*** Records provided ***
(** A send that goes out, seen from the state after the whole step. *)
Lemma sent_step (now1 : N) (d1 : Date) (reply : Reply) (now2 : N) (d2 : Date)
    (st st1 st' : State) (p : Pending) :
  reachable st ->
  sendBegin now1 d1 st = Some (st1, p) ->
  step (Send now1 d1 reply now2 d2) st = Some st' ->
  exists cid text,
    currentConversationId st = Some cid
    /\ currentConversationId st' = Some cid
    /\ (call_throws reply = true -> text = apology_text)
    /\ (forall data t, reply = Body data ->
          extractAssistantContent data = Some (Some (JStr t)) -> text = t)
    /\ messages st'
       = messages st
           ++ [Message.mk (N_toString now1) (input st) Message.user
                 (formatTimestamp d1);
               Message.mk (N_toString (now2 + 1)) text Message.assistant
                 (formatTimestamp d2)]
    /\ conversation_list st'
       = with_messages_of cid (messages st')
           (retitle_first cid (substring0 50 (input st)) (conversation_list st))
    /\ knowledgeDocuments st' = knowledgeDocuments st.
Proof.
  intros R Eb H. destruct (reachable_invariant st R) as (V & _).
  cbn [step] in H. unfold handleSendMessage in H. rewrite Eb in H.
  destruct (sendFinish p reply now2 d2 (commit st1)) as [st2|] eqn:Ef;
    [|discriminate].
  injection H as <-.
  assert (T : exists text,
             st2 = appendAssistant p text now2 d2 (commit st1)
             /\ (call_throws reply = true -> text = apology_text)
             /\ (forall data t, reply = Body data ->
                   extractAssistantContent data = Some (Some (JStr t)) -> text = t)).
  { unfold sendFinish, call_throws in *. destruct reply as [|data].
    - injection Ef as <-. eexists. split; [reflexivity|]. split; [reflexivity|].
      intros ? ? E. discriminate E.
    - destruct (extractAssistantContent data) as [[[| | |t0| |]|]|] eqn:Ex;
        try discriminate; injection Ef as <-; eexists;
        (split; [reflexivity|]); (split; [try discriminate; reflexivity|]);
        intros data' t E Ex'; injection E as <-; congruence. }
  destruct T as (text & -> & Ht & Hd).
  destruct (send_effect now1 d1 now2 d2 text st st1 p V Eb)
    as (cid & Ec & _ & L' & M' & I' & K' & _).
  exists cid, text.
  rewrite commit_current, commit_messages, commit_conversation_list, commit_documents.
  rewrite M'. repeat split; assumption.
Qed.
*** End of Records provided ***
Description of the task — Your reply is to repeat, unchanged, the lines above running from the one with "intros data' t" up to and including the one with "commit_messages, commit_conversation_list, commit_documents.".

Task response —
        intros data' t E Ex'; injection E as <-; congruence. }
  destruct T as (text & -> & Ht & Hd).
  destruct (send_effect now1 d1 now2 d2 text st st1 p V Eb)
    as (cid & Ec & _ & L' & M' & I' & K' & _).
  exists cid, text.
  rewrite commit_current, commit_messages, commit_conversation_list, commit_documents.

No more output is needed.